Uitgezaaide prostaatkanker
Dit artikel is opgedragen aan E.S., die op 4 oktober 2011 na een langzaam afnemende gezondheid overleed aan de gevolgen van uitgezaaide prostaatkanker, welke in september 2006 bij hem werd vastgesteld. Naast de reguliere medische behandeling, hield hij zich aan het Moermandieet. Deze alternatieve behandelmethode tegen kanker bestaat uit een dieet en het toedienen van extra voedingsstoffen door middel van voedingssupplementen.
PSA-test /
Bron: Istock.com/jarun011Prostaatkanker met uitzaaiingen
Patiënten die op het punt aanbelanden waarbij de prostaatkankercellen zich hebben uitgezaaid naar andere delen van het lichaam en aldaar ook groeien, kunnen diverse ziektegeschiedenissen hebben. De één heeft al drie of zelfs vier andere prostaatkankerbehandelingen achter de rug (bijvoorbeeld een operatie waarbij de
prostaat is weggehaald, daarna - toen de kanker toch nog bleek te groeien - een bestraling met misschien daarbij een hormonale behandeling), terwijl de ander - geheel onverwachts - direct gediagnosticeerd wordt met prostaatkanker terwijl er al uitzaaiingen zijn. In Nederland vindt dit laatste bij ongeveer 1 op de 20 prostaatkankerpatiënten plaats. Nu prostaatkanker dankzij
PSA-metingen steeds vroeger wordt ontdekt, zal dit aantal steeds kleiner worden. Bij uitgezaaide prostaatkanker is de behandeling palliatief en vooral gericht op het verlengen van het leven en pijnverlichting.

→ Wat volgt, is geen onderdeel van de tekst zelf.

Lemma all_unusable_rows (df : list QueryRecord) :
  Forall (fun q => unusable (geocode_cell q)) df <->
  has_nan df = false /\ filter notnull (map flat_row df) = [].
Proof.
  induction df as [|q df IH].
  - split; [auto | constructor].
  - cbn [has_nan existsb map filter]. fold (has_nan df). split.
    + intros H. inversion H as [|? ? Hq Hdf]; subst.
      apply unusable_dropped in Hq. destruct Hq as [-> ->].
      now apply IH in Hdf.
    + intros [Hn Hf]. apply orb_false_iff in Hn. destruct Hn as [Hq Hn].
      destruct (notnull (flat_row q)) eqn:E; [discriminate|].
      constructor; [apply unusable_dropped; auto | apply IH; auto].
Qed.

(** C10. A record whose geocode is null, is an empty structure, lacks [lat]
    or [lng], or holds a null under one of them, gets a null coordinate
    without an exception; put into a collection that renders, it leaves the
    surviving rows as they were; no surviving row comes from such a record;
    and the warning of line 47 is the outcome exactly when the collection has
    a record and every record of it is of that kind. *)
Theorem unusable_geocode_is_dropped :
  (forall x, unusable x ->
     exists la lo, coordinate "lat" x = Ok la /\ coordinate "lng" x = Ok lo /\
                   (isna la = true \/ isna lo = true)) /\
  (forall df1 df2 q rows, unusable (geocode_cell q) ->
     normalize (df1 ++ df2) = Continue rows ->
     normalize (df1 ++ q :: df2) = Continue rows) /\
  (forall df rows, normalize df = Continue rows ->
     Forall (fun r => ~ unusable (geocode_cell (record r))) rows) /\
  (forall df, normalize df = Stop (StWarning no_valid_geocodes) <->
     df <> [] /\ Forall (fun q => unusable (geocode_cell q)) df).
Proof.
  split; [|split; [|split]].
  - intros x Hx. exists (flat "lat" x), (flat "lng" x).
    rewrite !coordinate_flat.
    destruct x as [| |d]; cbn [is_nan_cell flat].
    + inversion Hx.
    + auto.
    + repeat split. rewrite !isna_entry.
      inversion Hx; subst; auto. left. now left.
  - intros df1 df2 q rows. apply normalize_skips_unusable.
  - intros df rows H. apply normalize_continue in H.
    destruct H as (_ & _ & _ & -> & _).
    apply Forall_forall. intros r Hr. apply filter_In in Hr.
    destruct Hr as [Hin Hn]. apply in_map_iff in Hin.
    destruct Hin as (q & <- & _). change (~ unusable (geocode_cell q)).
    intros Hu. apply unusable_dropped in Hu. destruct Hu as [_ Hu]. congruence.
  - intros df. rewrite all_unusable_rows, normalize_rows. split.
    + destruct df as [|q df]; [discriminate|]. cbn [empty negb andb].
      destruct (geocode_in_columns (q :: df)); [|discriminate].
      destruct (has_nan (q :: df)); [discriminate|].
      destruct (filter notnull (map flat_row (q :: df))); [|discriminate].
      intros _. repeat split. discriminate.
    + intros (Hne & Hn & Hf). rewrite Hn, Hf.
      destruct df as [|q df]; [contradiction|]. cbn [empty negb andb].
      replace (geocode_in_columns (q :: df)) with true; [reflexivity|].
      symmetry. cbn [geocode_in_columns existsb].
      cbn [has_nan existsb] in Hn. apply orb_false_iff in Hn.
      destruct Hn as [Hq _]. unfold geocode_cell in Hq.
      destruct (geocode q); [reflexivity | discriminate].
Qed.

Behandeling uitgezaaide prostaatkanker
Hormonale behandeling is de belangrijkste pijler van de behandeling bij uitgezaaide prostaatkanker. Doordat 80% van de prostaatkankers minder hard groeit zonder het mannelijke geslachtshormoon
testosteron, is het voor veel patiënten een levensverlengende behandeling. Een hormonale behandeling doodt niet de kankercellen, maar brengt de groei van kankercellen tot stilstand door de productie van testosteron stil te leggen. Het effect is tevens dat de tumoren vaak wat slinken. Hier te lande kiest circa 80% van de patiënten met uitgezaaide prostaatkanker voor een hormonale behandeling als eerste therapie. Een andere mogelijk is 'oplettend afwachten', totdat de patiënt last krijgt van die uitzaaiingen.
Hormonale behandeling
Hormonale behandeling is de meest effectieve therapie bij patiënten met uitgezaaide prostaatkanker en is daarmee de behandeling van eerste keuze. Er zijn vijf verschillende hormonale behandelingen beschikbaar, welke zijn gericht op het remmen van de groeibevorderende werking van testosteron op de prostaatkankercellen:
Hypofyse /
Bron: Tefi/Shutterstock.com
LHRH-agonisten
De hypothalamus scheidt LHRH (Luteïniserend Hormoon Releasing Hormoon) uit, wat vervolgens langs de hypofyse - een hormoonproducerende klier - stroomt, waardoor die luteïniserend hormoon (LH) aanmaakt, wat in het bloed terecht komt. LHRH wordt overigens ook wel GnRH (gonadotrofinen ‘releasing’ hormoon) genoemd. Zodra er LH cellen in zaadballen terechtkomen, wordt aldaar testosteron aangemaakt. Dit testosteron wordt aan het bloed afgegeven. LHRH-agonisten bootsen de werking van het natuurlijke LHRH na, waardoor de hypofyse wordt aangezet LH af te geven, hetgeen er voor zorgt dat de zaadballen testosteron aanmaken. LHRH-agonisten stimuleren dus de testosteronproductie. Dit klink tegenstrijdig, aangezien ze bedoelt zijn om de testosteronproductie af te remmen. Maar na een week raakt de hypofyse uitgeput en stopt deze met de LH-productie. Hierdoor stort de testosteronproductie in de zaadballen in en is de chemische castratie een feit. Nadeel is dat in de eerste week een testosteronpiek optreedt, wat soms
botpijn tot gevolg heeft door opflakkerende uitzaaiingen.[1] De belangrijkste bijwerkingen zijn impotentie, libidoverlies en 'opvliegers'.
Anti-androgeen
Ook deze groep medicijnen veroorzaken chemische castratie. Anti-androgenen bootsen tot op zekere hoogte testosteron na. Ze binden zich net als testosteron aan prostaat(kanker)cellen, maar ze geven alleen niet zoals testosteron het signaal af dat ze moeten groeien. Doordat anti-androgenen zich aan dezelfde cellen binden en ook op precies dezelfde plek liggen als testosteron, kan het testosteron er niet meer bij. Deze groep medicijnen verhinderen derhalve dat testosteron de prostaat(kanker)cellen stimuleren om te groeien.
Oestrogenen
De derde manier van chemische castratie is het toedienen van vrouwelijke geslachtshormonen, oestrogenen (of synthetische middelen met dezelfde werking).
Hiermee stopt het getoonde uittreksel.